At Vermont College of Fine Arts (VCFA), we see art and education as having important roles in the pursuit of social justice. We encourage our artist-teachers to see opportunities for their work to help uncover and address inequality and to take actions to make their classes, schools, community, and worlds more fair and inclusive places and to inspire their students to do the same.
Andres L. Hernandez, workshop faculty in VCFA’s Graduate Studies in Art & Design Education program, is a Chicago-based artist, designer, and educator who works with youth and adults to reimagine their communities. His creative practice explores ways in which private and public spaces can be used as vehicles for social change. Because of his focus on social justice within the built environment of urban communities, Hernandez was chosen to serve on the exhibition design team for the Obama Presidential Center, and to represent the United States as a co-exhibitor at the 2018 Venice Architecture Biennale.
This past year, Hernandez was the inaugural artist-in-residence at Curie Metropolitan High School, as part of the MCA Chicago’s School Partnership for Art And Civic Engagement (SPACE) program. While there, Hernandez worked with teachers and students to explore ideas around school and community safety and youth empowerment. Together they asked: How do we (re)activate spaces in which we feel we have no power? How do we create spaces where young people can be their authentic selves?
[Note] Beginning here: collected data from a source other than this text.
Lemma new_dir_refs d p j : refs_in (new_dir d p) j = if decide (p = j) then 1%nat else 0%nat.
Proof.
  unfold new_dir. rewrite !refs_in_insert; [|by rewrite lookup_empty|by rewrite lookup_insert_ne, lookup_empty].
  assert (refs_in ∅ j = 0%nat) as -> by (apply refs_in_zero; intros nm _; by rewrite lookup_empty).
  rewrite (decide_False (P := d = j ∧ DOT ≠ DOT)) by (by intros [_ ?]). case_decide as H1; case_decide as H2; try done; [by destruct H1|].
  exfalso. by apply H1.
Qed.
Lemma new_dir_lookup d p nm j : new_dir d p !! nm = Some j → nm = DOT ∧ j = d ∨ nm = DOTDOT ∧ j = p.
Proof.
  unfold new_dir. intros H. apply lookup_insert_Some in H as [[<- <-]|[_ H]]; [by left|].
  apply lookup_insert_Some in H as [[<- <-]|[_ H]]; [by right|by rewrite lookup_empty in H].
Qed.

Lemma shape_mkdir M nl M' nl' d m nm i :
  shape M nl → M d = Some m → m !! nm = None → M i = None → nl i = None → i ∈ inos →
  M' d = Some (<[nm := i]> m) → M' i = Some (new_dir i d) → (∀ x, x ≠ d → x ≠ i → M' x = M x) →
  nl' i = Some 1 → nl' d = Some (Z.of_nat (nrefs M d) + 1) → (∀ x, x ≠ d → x ≠ i → nl' x = nl x) → shape M' nl'.
Proof using Hinos.
  intros Hs Hd Hnm Hi Hni Hii Hd' Hi' Ho' Hni' Hnd' Hno. destruct (sh_dots _ _ Hs d m Hd) as [Hdot (p & Hdd)].
  assert (plain nm) as Hpl by (split; intros ->; congruence). assert (d ∈ inos) as Hdi by (by apply (sh_dom _ _ Hs d m)).
  assert (d ≠ i) as Hdi' by congruence. destruct (sh_root _ _ Hs) as (mr & Hr & Hrd). assert (i ≠ ROOTINO) as Hir by congruence.
  assert (∀ x mx y, M x = Some mx → mx !! y ≠ Some i) as Hnone.
  { intros x mx y Hx Hy. destruct (sh_live _ _ Hs x mx y i Hx Hy) as (_ & n & Hn & _). congruence. }
  assert (∀ x mx, M' x = Some mx → (x = i ∧ mx = new_dir i d) ∨ x ≠ i ∧ ∃ m0, M x = Some m0 ∧
    (∀ y z, mx !! y = Some z → (x = d ∧ y = nm ∧ z = i) ∨ m0 !! y = Some z) ∧ (∀ y z, m0 !! y = Some z → mx !! y = Some z)) as Hback.
  { intros x mx Hx. destruct (decide (x = i)) as [->|Hxi]; [left; split; [done|congruence]|right]. split; [done|].
    destruct (decide (x = d)) as [->|Hxd]; [|rewrite Ho' in Hx by done; exists mx; split_and!; [done|by right|done]].
    rewrite Hd' in Hx. apply Some_inj in Hx as <-. exists m. split_and!; [done|..].
    - intros y z Hy. apply lookup_insert_Some in Hy as [[<- <-]|[_ Hy]]; [by left|by right].
    - intros y z Hy. rewrite lookup_insert_ne; [done|]. intros <-. congruence. }
  assert (∀ x, linked_in nl x → linked_in nl' x) as Hlk.
  { intros x (Hx & n & Hn & Hn0). split; [done|]. destruct (decide (x = d)) as [->|]; [eexists; split; [done|lia]|].
    exists n. rewrite Hno; [done|done|congruence]. }
  assert (linked_in nl d) as Hld by (by apply (sh_live _ _ Hs d m DOT)).
  assert (linked_in nl' i) as Hli by (split; [done|]; by exists 1).
  split.
  - intros x mx Hx. destruct (Hback x mx Hx) as [[-> _]|(_ & m0 & Hm0 & _)]; [done|]. by apply (sh_dom _ _ Hs x m0).
  - destruct (decide (ROOTINO = d)) as [<-|Hne].
    + eexists. split; [done|]. rewrite lookup_insert_ne by (intros ->; by destruct Hpl). congruence.
    + exists mr. rewrite Ho' by done. done.
  - intros x mx Hx. destruct (Hback x mx Hx) as [[-> ->]|(_ & m0 & Hm0 & _ & Hsup)].
    + split; [by unfold new_dir; rewrite lookup_insert_eq|]. exists d. unfold new_dir. by rewrite lookup_insert_ne, lookup_insert_eq.
    + destruct (sh_dots _ _ Hs x m0 Hm0) as [H1 (q & H2)]. split; [by apply Hsup|]. exists q. by apply Hsup.
  - intros x mx y z Hx Hy. destruct (Hback x mx Hx) as [[-> ->]|(_ & m0 & Hm0 & Hsub & _)].
    + destruct (new_dir_lookup _ _ _ _ Hy) as [[_ ->]|[_ ->]]; [done|by apply Hlk].
    + destruct (Hsub y z Hy) as [(_ & _ & ->)|Hz]; [done|]. by apply Hlk, (sh_live _ _ Hs x m0 y).
  - intros x mx y z mz Hx Hy Hpy Hz. destruct (Hback x mx Hx) as [[-> ->]|(Hxi & m0 & Hm0 & Hsub & _)].
    { destruct (new_dir_lookup _ _ _ _ Hy) as [[-> _]|[-> _]]; by destruct Hpy. }
    destruct (Hsub y z Hy) as [(-> & -> & ->)|Hz0].
    + rewrite Hi' in Hz. apply Some_inj in Hz as <-. split_and!; [done|done|]. unfold new_dir. by rewrite lookup_insert_ne, lookup_insert_eq.
    + destruct (Hback z mz Hz) as [[-> _]|(_ & mz0 & Hmz0 & _ & Hsup)]; [by destruct (Hnone _ _ _ Hm0 Hz0)|].
      destruct (sh_child _ _ Hs x m0 y z mz0 Hm0 Hz0 Hpy Hmz0) as (H1 & H2 & H3). split_and!; try done. by apply Hsup.
  - intros x mx Hx Hxr. destruct (Hback x mx Hx) as [[-> ->]|(Hxi & m0 & Hm0 & _)].
    + exists d, (<[nm := i]> m), nm. split_and!; [done|by rewrite lookup_insert_eq|done|]. intros nm' _ Hy.
      apply lookup_insert_Some in Hy as [[<- _]|[_ Hy]]; [done|by destruct (Hnone _ _ _ Hd Hy)].
    + destruct (sh_named _ _ Hs x m0 Hm0 Hxr) as (p' & mp & y & Hp & Hy & Hpy & Hu).
      assert (p' ≠ i) as Hpi by congruence. assert (∃ mp', M' p' = Some mp') as [mp' Hp'].
      { destruct (decide (p' = d)) as [->|]; [by eexists|]. exists mp. by rewrite Ho'. }
      destruct (Hback p' mp' Hp') as [[? _]|(_ & mp0 & Hmp0 & Hsub & Hsup)]; [done|]. rewrite Hp in Hmp0. apply Some_inj in Hmp0 as <-.
      exists p', mp', y. split_and!; [done|by apply Hsup|done|]. intros y' Hpy' Hy2. apply Hu; [done|].
      destruct (Hsub y' x Hy2) as [(_ & _ & ?)|?]; [congruence|done].
  - destruct (sh_depth _ _ Hs) as [depth Hdep]. exists (λ x, if decide (x = i) then S (depth d) else depth x).
    intros x mx y z mz Hx Hy Hpy Hz. destruct (Hback x mx Hx) as [[-> ->]|(Hxi & m0 & Hm0 & Hsub & _)].
    { destruct (new_dir_lookup _ _ _ _ Hy) as [[-> _]|[-> _]]; by destruct Hpy. }
    rewrite (decide_False (P := x = i)) by done. destruct (Hsub y z Hy) as [(-> & -> & ->)|Hz0]; [rewrite decide_True by done; lia|].
    destruct (Hback z mz Hz) as [[-> _]|(Hzi & mz0 & Hmz0 & _)]; [by destruct (Hnone _ _ _ Hm0 Hz0)|]. rewrite decide_False by done. by apply (Hdep x m0 y z mz0).
  - intros x n Hx Hn. pose proof (nrefs_change M M' [d; i] x) as Hc. cbn in Hc. unfold cnt in Hc. rewrite Hd, Hi, Hd', Hi' in Hc.
    rewrite refs_in_insert, new_dir_refs in Hc by done. specialize (Hc ltac:(by apply NoDup_cons; split; [rewrite list_elem_of_singleton|apply NoDup_singleton])).
    specialize (Hc ltac:(intros y Hy; rewrite elem_of_cons, list_elem_of_singleton in Hy; destruct Hy as [->| ->]; done)).
    specialize (Hc ltac:(intros y Hy; rewrite elem_of_cons, list_elem_of_singleton in Hy; apply Ho'; intros ->; apply Hy; auto)).
    destruct (decide (x = i)) as [->|Hxi].
    + rewrite Hni' in Hn. apply Some_inj in Hn as <-. rewrite decide_True in Hc by (split; [done|apply Hpl]). rewrite decide_False in Hc by done.
      rewrite (free_nrefs M nl i Hs Hni) in Hc. lia.
    + rewrite decide_False in Hc by (intros [? _]; congruence). destruct (decide (x = d)) as [->|Hxd].
      * rewrite Hnd' in Hn. apply Some_inj in Hn as <-. rewrite decide_True in Hc by done. lia.
      * rewrite Hno in Hn by done. rewrite decide_False in Hc by congruence. rewrite (sh_count _ _ Hs x n Hx Hn). lia.
Qed.
(** A new name that is the directory itself, as in [link("f", "d/.")]. *)
Lemma link_self j f d nm fd :
  src = Some j → F j = Some f → af_type f ≠ T_DIR → target = Some (d, nm) → F d = Some fd → dlookup (af_data fd) nm = Some d →
  link devs cwd old new s = Fault "acquiresleep: deadlock".
Proof using All.
  intros Hsrc Hf Hty Htg Hfd Hself. pose proof Hready as [_ Ht Hr _]. pose proof link_start as Hs. rewrite Hsrc in Hs.
  destruct Hs as (f' & s1 & N1 & Hf' & Hk1 & Hs). assert (f' = f) as -> by congruence. rewrite decide_False in Hs by done.
  destruct Hs as (ip & -> & Hip & Hrip & Hrange & Hst1). destruct (start_kept N1 Hk1) as [Hstart Hcwd1].
  pose proof (link_new_enter s1 F (<[ip := R ip + 1]> R) N1 B cwd ip new f Hst1 Ht) as He. rewrite Hstart in He. fold target in He. rewrite Htg in He.
  destruct He as (dp & name & s2 & N2 & fd' & -> & Hst2 & Hk2 & Hdp & Hrdp & Hfd' & Hin & Hnm & Hlen & _); try done.
  { by apply gain_pos. } { rewrite fn_lookup_insert. lia. } { by rewrite Hip. } { by apply free_slots_gain. }
  assert (fd' = fd) as -> by congruence. rewrite <- Hnm in Hself.
  apply (enter_self s1 F (<[ip := R ip + 1]> R) N1 B cwd ip new f) with (N' := N2) (d := d) (fd := fd); try done.
  { by apply gain_pos. } { rewrite fn_lookup_insert. lia. } { by rewrite Hip. } { by apply free_slots_gain. }
Qed.
End call.

(** The tree stays a tree. *)
Lemma link_tree F src target r F' : tree F → link_result F src target r F' → tree F'.
Proof.
  intros Ht. unfold link_result. destruct src as [j|]; [|by intros [_ ->]]. destruct target as [[d nm]|]; [|by intros [_ ->]].
  case_decide as Hc; [|by intros [_ ->]]. intros [_ (fd & f & e & Hfd & Hin & Hj & Hf & Hty & Hnone & He1 & He2 & He3 & ->)].
  apply tree_add; try done; [by rewrite He3|]. right. by exists f.
Qed.
End link.
(* ===== verification/UnlinkSpec.v ===== *)
(** * [unlink] keeps the tree

    What [sys_unlink] does to the files: it removes a name and the link it
    counted, and the file with it when nobody else uses it. *)

From stdpp Require Import gmap functions.
From S2P Require Import Prelude.
From S2P Require Import Bytes.
From S2P Require Import CString.
From S2P Require Import Log.
From S2P Require Import Fs.
From S2P Require Import FsDir.
From S2P Require Import FsSpec.
From S2P Require Import FileSpec.
From S2P Require Import FileRw.
From S2P Require Import InodeSpec.
From S2P Require Import FsInv.
From S2P Require Import FsOps.
From S2P Require Import CacheSpec.
From S2P Require Import DirSpec.
From S2P Require Import PathSpec.
From S2P Require Import FsRules.
From S2P Require Import Links.
From S2P Require Import DirMap.
From S2P Require Import Tree.
From S2P Require Import Sysfile.
From S2P Require Import LinkSpec.

Local Open Scope Z_scope.
(* ===== verification/CreateSpec.v ===== *)
(** * [create] keeps the tree

    What [create], and with it [open], [mkdir] and [mknod], does to the files:
    it returns the file with the name or makes a new file, device or directory
    with its entries [.] and [..]. *)

From stdpp Require Import gmap functions.
From S2P Require Import Prelude.
From S2P Require Import Bytes.
From S2P Require Import CString.
From S2P Require Import Log.
From S2P Require Import Fs.
From S2P Require Import FsDir.
From S2P Require Import FsSpec.
From S2P Require Import FileSpec.
From S2P Require Import FileRw.
From S2P Require Import InodeSpec.
From S2P Require Import FsInv.
From S2P Require Import FsOps.
From S2P Require Import CacheSpec.
From S2P Require Import DirSpec.
From S2P Require Import PathSpec.
From S2P Require Import FsRules.
From S2P Require Import Links.
From S2P Require Import DirMap.
From S2P Require Import Tree.
From S2P Require Import Sysfile.
From S2P Require Import LinkSpec.

Local Open Scope Z_scope.

Section create.
Context (sb : superblock) (ds : Z) (devs : list devsw).
Notation inode_no := (inode_no sb).
Notation linkedF := (linkedF sb).
Notation st := (st sb ds).
Notation tree := (tree sb).
Notation ready := (ready sb ds).
Implicit Types (s : fstate) (j d : Z) (k ip dp : nat) (F : Z → option afile) (R : nat → Z) (N : nat → Z) (L : nat → bool) (B : nat) (f : afile).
As a member of VCFA’s Graduate Studies in Art & Design Education program, Andres inspires future educators to examine their own spaces and communities, and to see their teaching practice as an opportunity to affect social change. He inspires other educators to teach what they preach — an inclusion of dialogue about social injustices, economic inequality and its effect on the communities we live in.
VCFA’s Graduate Studies in Art & Design Education offers five different workshops per summer as part of our innovative curriculum in our low-residency Master of Arts in Teaching (MAT) and Master of Arts (MA) in Art & Design Education degrees. The MAT, for aspiring educators, is an immersive, two-year graduate program that synthesizes two summer residencies with home-based classroom observations and student teaching, leading to K-12 certification for licensure. The one-year low-residency MA is for already licensed educators looking to invigorate their practice and expand their leadership opportunities.
Hernandez serves as workshop faculty during summer residency, teaching a participatory class that examines the art of working with people and physical landscapes, and considers their impact on creative and pedagogical practices in the classroom. Graduate students engage in hands-on creative activities in the field, working individually and collaboratively to document and envision local spaces built upon values of cooperation, equity, justice, and sustainability.